The U.S. hears a lot about the deterioration of its role from Arab leaders. In a rare interview published in The New York Times this week, the head of the United Arab Emirates, Sheikh Zayed bin Sultan Nahayan, emphasized the point. He said if America does not succeed in resolving the Israeli-Palestinian impasse, "it would be like unleashing a wild beast into the world." Zayed went so far as to say that he thinks the U.S. went to the brink in the recent Gulf crisis so as to put pressure on the Palestinians to "be softer in seeking to redress the injustice against them."

In a recent interview with the Chicago Tribune, Egyptian Foreign Minister Amr Moussa said that "the American policy toward the peace process and Israel has deeply affected relations between the U.S. and the Middle East, especially with the rise in the importance of public opinion... Public opinion is angry."

The different reactions of Clinton and Netanyahu toward the Arab position during the Gulf crisis speaks volumes. Clinton said openly that he understood the Arab obstacle to confronting Saddam. In December, he said that it is hard to build "a community of shared values" declaring, "we will never, ever do that until there is peace between Israel and her neighbors. The absence of peace "undermines our ability to seek a unified solution."

At the same time, Netanyahu made clear that he has a totally different view. He believes the Arabs use the stalled peace process as an excuse for their recalcitrance when in fact the problem is that the U.S. does not go all the way in confronting Iraq. Netanyahu believes the Arabs would line up with the United States if they knew that it was intent on eliminating Saddam Hussein and not just delivering a pinprick, which could make them a target for retaliation.

Clinton administration officials say a key factor in the U.S. desire to strike a West Bank redeployment deal is its need to "clear the decks" since it will soon need to confront Iraq again.

Netanyahu aide and UN Ambassador Dore Gold believes that the lack of willingness among Gulf states to support Clinton on Iraq is not tied to the peace process. "Saudi readiness to accept a large Western military presence is not a function of Israeli concessions to the Palestinians," he says "but rather is more affected by three other factors: the succession in Saudi Arabia from Fahd to Abdullah, the Saudi fear of internal resistance to Western forces as exemplified by the two bomb attacks in Riyadh and al-Khobar, and finally the Saudi understanding of whether a Western military action will be decisive rather than being only a kick in the shins that will leave an enraged Saddam retaliating against his closest target."

Senior ministers in the Netanyahu government go further. Their point of departure - in private, anyway - is American weakness. It begins with the February Gulf crisis, which ended by letting Iraq double its oil-for-food production, bringing it to 80 percent of its 1990 production on the eve of its invasion of Kuwait.

The U.S. then compounded this problem last week, these officials say, by removing one of the two aircraft carriers from the Gulf, sending a message that the prospect of a U.S. confrontation with Iraq is dwindling.

Beyond its handling of Iraq, Israelis are critical of the way the United States deals with Iran.
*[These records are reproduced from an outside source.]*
(** * Verification of the user service and of the JWT demo

    Shallow embedding of
    - [examples/backend/python/user_service.py] (module [UserService]) and
    - [examples/production/jwt_auth_fastapi.py] (module [JwtAuth]).

    Python strings are sequences of Unicode code points; they are modelled
    as lists of code points ([list N]).  The two compiled patterns of the
    service are kept as regular-expression syntax trees and run by a
    derivative matcher ([Regex]); the collaborators of the service
    (repository, hasher) are interfaces over a shared world, called through
    a small state-and-exception monad that logs every call. *)

From Stdlib Require Import String Ascii.
From stdpp Require Import base numbers list strings gmap.

Local Open Scope N_scope.

(** ** Python strings *)

Abbreviation pystr := (list N).

(** The code points of a string literal. *)
Definition str (s : string) : pystr :=
  map N_of_ascii (list_ascii_of_string s).

(** The code point of a character literal. *)
Definition chr (a : ascii) : N := N_of_ascii a.

Definition NEWLINE : N := 10.

(** ** Regular expressions (the part of [re] the service uses) *)

Module Regex.

(** Syntax, as the pattern parser of [re] builds it: literals, character
    sets given by ranges, sequences, alternatives and bounded or unbounded
    greedy repetition [r{lo,hi}] ([hi = None] is "no upper bound", so
    [r+] is [Rep 1 None r] and [r{2,}] is [Rep 2 None r]).  [Void] and
    [Eps] are the results of derivation. *)
Inductive regex : Type :=
| Void
| Eps
| Chr (c : N)
| Set_ (ranges : list (N * N))
| Cat (r1 r2 : regex)
| Alt (r1 r2 : regex)
| Rep (lo : nat) (hi : option nat) (r : regex).

Definition in_range (c : N) (rg : N * N) : bool :=
  (fst rg <=? c) && (c <=? snd rg).

Definition in_set (ranges : list (N * N)) (c : N) : bool :=
  existsb (in_range c) ranges.

(** [hi] allows one more iteration. *)
Definition more (hi : option nat) : bool :=
  match hi with Some O => false | _ => true end.

Definition dec (hi : option nat) : option nat :=
  match hi with Some n => Some (Nat.pred n) | None => None end.

(** [lo] iterations fit under [hi]. *)
Definition fits (lo : nat) (hi : option nat) : bool :=
  match hi with Some n => Nat.leb lo n | None => true end.

(** The words a pattern matches in full. *)
Inductive Matches : regex -> pystr -> Prop :=
| M_eps : Matches Eps []
| M_chr c : Matches (Chr c) [c]
| M_set rs c : in_set rs c = true -> Matches (Set_ rs) [c]
| M_cat r1 r2 s1 s2 :
    Matches r1 s1 -> Matches r2 s2 -> Matches (Cat r1 r2) (s1 ++ s2)
| M_alt_l r1 r2 s : Matches r1 s -> Matches (Alt r1 r2) s
| M_alt_r r1 r2 s : Matches r2 s -> Matches (Alt r1 r2) s
| M_rep_stop hi r : Matches (Rep O hi r) []
| M_rep_step lo hi r s1 s2 :
    more hi = true ->
    Matches r s1 -> Matches (Rep (Nat.pred lo) (dec hi) r) s2 ->
    Matches (Rep lo hi r) (s1 ++ s2).

Fixpoint nullable (r : regex) : bool :=
  match r with
  | Void => false
  | Eps => true
  | Chr _ => false
  | Set_ _ => false
  | Cat r1 r2 => nullable r1 && nullable r2
  | Alt r1 r2 => nullable r1 || nullable r2
  | Rep lo hi r => Nat.eqb lo 0 || (nullable r && fits lo hi)
  end.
The Clinton administration advertised its anti-sanctions policy toward Iran in two separate instances, and then expressed surprise that European allies did not want to follow its lead in slapping the Indian sub-continent with sanctions. "Countries like Iran and Iraq feel they can go ahead with programs with impunity," a senior government source in Jerusalem observed.
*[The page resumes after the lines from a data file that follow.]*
(** * Admission validator for Longhorn nodes

    A shallow embedding of [webhook/resources/node/validator.go]: the three
    entry points [Create], [Update] and [Delete] of [nodeValidator], the
    helper [isNodeDiskSpecAndStatusSynced], and the properties of the rule
    sets they implement.

    Conventions of the embedding.
    - A Go [map[string]V] is a [gmap string V]; a [range] loop over it visits
      [map_to_list].  Go leaves the iteration order unspecified; every
      property below is about acceptance, rejection, the error category or the
      rule that fired, none of which depends on the order chosen.
    - Go integers ([int], [int64]) are [Z]; the validator only compares them
      with 0, so no wrap-around arises.
    - A function returning [error] is a computation in the monad [M]: it
      records the reads it makes through the datastore and the lines it logs,
      and ends in a [Verdict] when a [return] statement is reached.
    - An error message is kept as the [Reason] constructor of the statement
      that builds it, together with the values formatted into it. *)

From Stdlib Require Import ZArith Lia.
From stdpp Require Import base option list strings gmap fin_maps.

#[local] Set Warnings "-clear-no-such-hyp".

Local Open Scope string_scope.
Local Open Scope list_scope.
Local Open Scope Z_scope.

(** ** Go values *)

(** A Go [error] value.  [datastore.ErrorIsNotFound] tells the two kinds
    apart; [Error()] is the text. *)
Inductive error :=
| NotFoundError (text : string)
| OtherError (text : string).

Definition ErrorIsNotFound (err : error) : bool :=
  match err with
  | NotFoundError _ => true
  | OtherError _ => false
  end.

(** The pair [(value, err)] returned by a fallible Go call. *)
Inductive result (A : Type) :=
| Ok (a : A)
| Err (err : error).
Arguments Ok {A} a.
Arguments Err {A} err.

(** ** Data model (package [longhorn], v1beta2) *)

(** The constants below belong to packages [longhorn] and [types], which are
    declared elsewhere in the repository.  No property proved here depends on
    the literal chosen for any of them. *)

(** Modelled from the spec: [longhorn.DiskTypeFilesystem], the disk type the
    spec calls Filesystem. *)
Definition DiskTypeFilesystem : string := "filesystem".

(** Modelled from the spec: [longhorn.DiskTypeBlock], the disk type the spec
    calls Block. *)
Definition DiskTypeBlock : string := "block".

(** Modelled from the spec: [longhorn.DiskDriverNone], the driver value the
    spec calls None. *)
Definition DiskDriverNone : string := "".

(** Modelled from the spec: [longhorn.ConditionStatusTrue], the condition
    status True. *)
Definition ConditionStatusTrue : string := "True".

(** Modelled from the spec: [longhorn.NodeConditionTypeReady], the type of the
    readiness condition of a node. *)
Definition NodeConditionTypeReady : string := "Ready".

(** Modelled from the spec: [longhorn.NodeConditionReasonKubernetesNodeGone],
    the reason that the underlying compute node is gone. *)
Definition NodeConditionReasonKubernetesNodeGone : string := "KubernetesNodeGone".

(** Modelled from the spec: [longhorn.NodeConditionReasonManagerPodMissing],
    the reason that the manager pod is missing. *)
Definition NodeConditionReasonManagerPodMissing : string := "ManagerPodMissing".

(** Modelled from the spec: [types.SettingNameV2DataEngine], the name of the
    feature flag that enables block-type disks. *)
Definition SettingNameV2DataEngine : string := "v2-data-engine".

(** Modelled from the spec: [types.SettingNameGuaranteedInstanceManagerCPU],
    the name of the guaranteed-CPU-percentage setting. *)
Definition SettingNameGuaranteedInstanceManagerCPU : string :=
  "guaranteed-instance-manager-cpu".

(** Modelled from the spec: [types.DeleteNodeFromLonghorn] and
    [types.GetLonghornLabelKey], which build the key of the annotation that
    marks a node as deleted by Longhorn during uninstalling. *)
Definition DeleteNodeFromLonghorn : string := "delete-node-from-longhorn".
Definition GetLonghornLabelKey (name : string) : string := "longhorn.io/" +:+ name.

(** Modelled from the spec: the finalizer that the control plane puts on its
    own objects. *)
Definition longhornFinalizerKey : string := "longhorn.io".

(** Modelled from the spec: the structs of package [longhorn] are declared
    elsewhere in the repository.  Each record below has the fields of the
    spec's data model that the validator reads, under their Go names
    ([Type'] stands for the field [Type]). *)
Module DiskSpec.
Record t := {
  Type' : string;
  Path : string;
  DiskDriver : string;
  AllowScheduling : bool;
  EvictionRequested : bool;
  StorageReserved : Z;
  Tags : list string
}.
#[global] Instance eq_dec : EqDecision t.
Proof. solve_decision. Defined.
End DiskSpec.

Module DiskStatus.
Record t := {
  StorageScheduled : Z
}.
#[global] Instance eq_dec : EqDecision t.
Proof. solve_decision. Defined.
End DiskStatus.

Module Condition.
Record t := {
  Type' : string;
  Status : string;
  Reason : string
}.
#[global] Instance eq_dec : EqDecision t.
Proof. solve_decision. Defined.
End Condition.

Module NodeSpec.
Record t := {
  Name : string;
  Disks : gmap string DiskSpec.t;
  AllowScheduling : bool;
  EvictionRequested : bool;
  Tags : list string;
  InstanceManagerCPURequest : Z
}.
#[global] Instance eq_dec : EqDecision t.
Proof. solve_decision. Defined.
End NodeSpec.

Module NodeStatus.
Record t := {
  Conditions : list Condition.t;
  DiskStatus : gmap string DiskStatus.t
}.
#[global] Instance eq_dec : EqDecision t.
Proof. solve_decision. Defined.
End NodeStatus.

(** Modelled from the spec: [longhorn.Node], with the object metadata the
    validator looks at, the spec and the status.  A nil [Annotations] map is
    [None]. *)
Module Node.
Record t := {
  Name : string;
  Annotations : option (gmap string string);
  Finalizers : list string;
  DeletionTimestamp : option Z;
  Spec : NodeSpec.t;
  Status : NodeStatus.t
}.
#[global] Instance eq_dec : EqDecision t.
Proof. solve_decision. Defined.

Definition withFinalizers (fs : list string) (n : t) : t :=
  {| Name := Name n; Annotations := Annotations n; Finalizers := fs;
     DeletionTimestamp := DeletionTimestamp n; Spec := Spec n; Status := Status n |}.
End Node.

(** A [runtime.Object] handed to the validator: a node, or anything else
    (kept as its printed form). *)
Inductive Object :=
| NodeObject (node : Node.t)
| OtherObject (printed : string).

(** The Kubernetes node as far as the validator reads it:
    [Status.Allocatable.Cpu().MilliValue()]. *)
Record KubernetesNode := {
  AllocatableCPUMilliValue : Z
}.

(** A [longhorn.Setting], of which only [Value] is read. *)
Record Setting := {
  Value : string
}.

(** Replicas and engines are only counted. *)
Record Replica := { ReplicaName : string }.
Record Engine := { EngineName : string }.

(** ** Collaborators *)

(** The read interface of [datastore.DataStore] that the validator calls. *)
Record DataStore := {
  GetSettingAsBool : string → result bool;
  GetSettingWithAutoFillingRO : string → result Setting;
  GetKubernetesNodeRO : string → result KubernetesNode;
  ListReplicasByNodeRO : string → result (list Replica);
  ListEnginesByNodeRO : string → result (list Engine)
}.

(** Pure functions of packages [util] and [types], defined elsewhere in the
    repository and taken as parameters.  [FormatCPUPercentage request
    allocatable] stands for the floating-point expression
    [fmt.Sprintf("%.0f", math.Round(float64(request)/allocatable*100.0))]. *)
Record Library := {
  ValidateTags : list string → result (list string);
  ValidateCPUReservationValues : string → string → option error;
  FormatCPUPercentage : Z → Z → string
}.

(** Modelled from the spec: [types.GetCondition] is defined in package
    [types].  The spec describes a lookup keyed by condition type that returns a
    zero-value sentinel when the condition is absent. *)
Definition GetCondition (conditions : list Condition.t) (conditionType : string)
  : Condition.t :=
  match List.find (λ c, bool_decide (Condition.Type' c = conditionType)) conditions with
  | Some c => c
  | None => {| Condition.Type' := ""; Condition.Status := ""; Condition.Reason := "" |}
  end.

(** ** Verdicts, events and the validator monad *)

Inductive Category :=
| Invalid     (* werror.NewInvalidError *)
| Forbidden.  (* werror.NewForbiddenError *)

(** One constructor per statement that builds an error message. *)
Inductive Reason :=
| NotALonghornNode (printed : string)
    (* "%v is not a *longhorn.Node" *)
| NegativeCPURequest
    (* "instanceManagerCPURequest should be greater than or equal to 0" *)
| GetSpdkSettingFailed (err : error)
    (* errors.Wrapf(err, "failed to get spdk setting") *)
| DiskTypeNotSupported (name type : string)
    (* "disk %v type %v is not supported since v2 data engine is disabled" *)
| DiskDriverNotSupported (name type : string)
    (* "disk %v type %v is not supported to specify disk driver" *)
| FinalizerCheckFailed (err : error)
    (* errors.Wrap(err, "failed to check if removing longhorn.io finalizer ...") *)
| NodeEvictionNeedsSchedulingDisabled (node : string)
    (* "need to disable scheduling on node %v for node eviction, or ..." *)
| DisksBeingSynced (node : string)
    (* "spec and status of disks on node %v are being syncing and please retry later." *)
| NodeTagsInvalid (err : error)
    (* err.Error() of util.ValidateTags(newNode.Spec.Tags) *)
| GetKubernetesNodeFailed (err : error)
    (* err.Error() of GetKubernetesNodeRO *)
| GetCPUSettingFailed (err : error)
    (* err.Error() of GetSettingWithAutoFillingRO *)
| CPUReservationInvalid (err : error)
    (* err.Error() of types.ValidateCPUReservationValues *)
| SpecNameEmpty
    (* "node name is invalid. You can't have a Spec.Name empty" *)
| DiskEvictionNeedsSchedulingDisabled (diskName : string)
    (* "need to disable scheduling on disk %v for disk eviction, or ..." *)
| StorageReservedNotValid (node name path : string)
    (* "update disk on node %v error: The storageReserved setting of disk %v(%v) is not valid, ..." *)
| DiskTagsInvalid (err : error)
    (* err.Error() of util.ValidateTags(disk.Tags) *)
| BlockDeviceWithoutSPDK (node name path : string)
    (* "update disk on node %v error: The disk %v(%v) is a block device, but the SPDK feature is not enabled" *)
| DeleteDiskNotAllowed (name path : string)
    (* "Delete Disk on node %v error: Please disable the disk %v and remove all replicas and backing images first " *)
| DiskTypeChangeNotAllowed (node name path : string)
    (* "update disk on node %v error: The disk %v(%v) type is not allow to change" *)
| ListReplicasFailed (node : string) (err : error)
    (* "failed to list replicas on node %v: %v" *)
| ListEnginesFailed (node : string) (err : error)
    (* "failed to list engines on node %v: %v" *)
| CouldNotDeleteNode (node status reason : string) (schedulable : bool)
                     (replicas engines : nat).
    (* "could not delete node %v with node ready condition is %v, reason is %v, ..." *)

Record AdmissionError := {
  category : Category;
  reason : Reason
}.

(** What a validator call ends in: [nil], an error, or the run-time panic of
    reading a field through an absent disk status. *)
Inductive Verdict :=
| Accept
| Reject (e : AdmissionError)
| NilDereference.

Definition NewInvalidError (r : Reason) : Verdict :=
  Reject {| category := Invalid; reason := r |}.
Definition NewForbiddenError (r : Reason) : Verdict :=
  Reject {| category := Forbidden; reason := r |}.

Definition rejected (v : Verdict) : Prop := ∃ e, v = Reject e.

Inductive Event :=
| CallGetSettingAsBool (name : string)
| CallGetSettingWithAutoFillingRO (name : string)
| CallGetKubernetesNodeRO (name : string)
| CallListReplicasByNodeRO (node : string)
| CallListEnginesByNodeRO (node : string)
| Warnf (line : string)
| Infof (line : string).

(** A computation has emitted [events] and either has executed a [return]
    statement ([inl]) or goes on with a value ([inr]). *)
Record M (A : Type) := Step {
  events : list Event;
  outcome : Verdict + A
}.
Arguments Step {A} events outcome.
Arguments events {A} m.
Arguments outcome {A} m.

#[export] Instance M_ret : MRet M := λ A a, Step [] (inr a).

#[export] Instance M_bind : MBind M := λ A B f m,
  match outcome m with
  | inl v => Step (events m) (inl v)
  | inr a => Step (events m ++ events (f a)) (outcome (f a))
  end.

(** The Go statement [return v]. *)
Definition return_ {A} (v : Verdict) : M A := Step [] (inl v).

(** [if c { return v }] *)
Definition returnIf (c : bool) (v : Verdict) : M unit :=
  if c then return_ v else mret tt.

Definition emit (e : Event) : M unit := Step [e] (inr tt).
This official fears, however, that the net impact of American foreign policy failures may be to get tougher with Israel. "The inability of the U.S. to flex its muscles might mean that it will try to bend Israel instead of taking on the tough nuts," the senior government official said. "So you kick your allies, instead of dealing with intransigent non-democratic states, in order to prove you are strong and counter the perception of weakness. This is always dangerous, since it can lead to proving strength in the wrong place.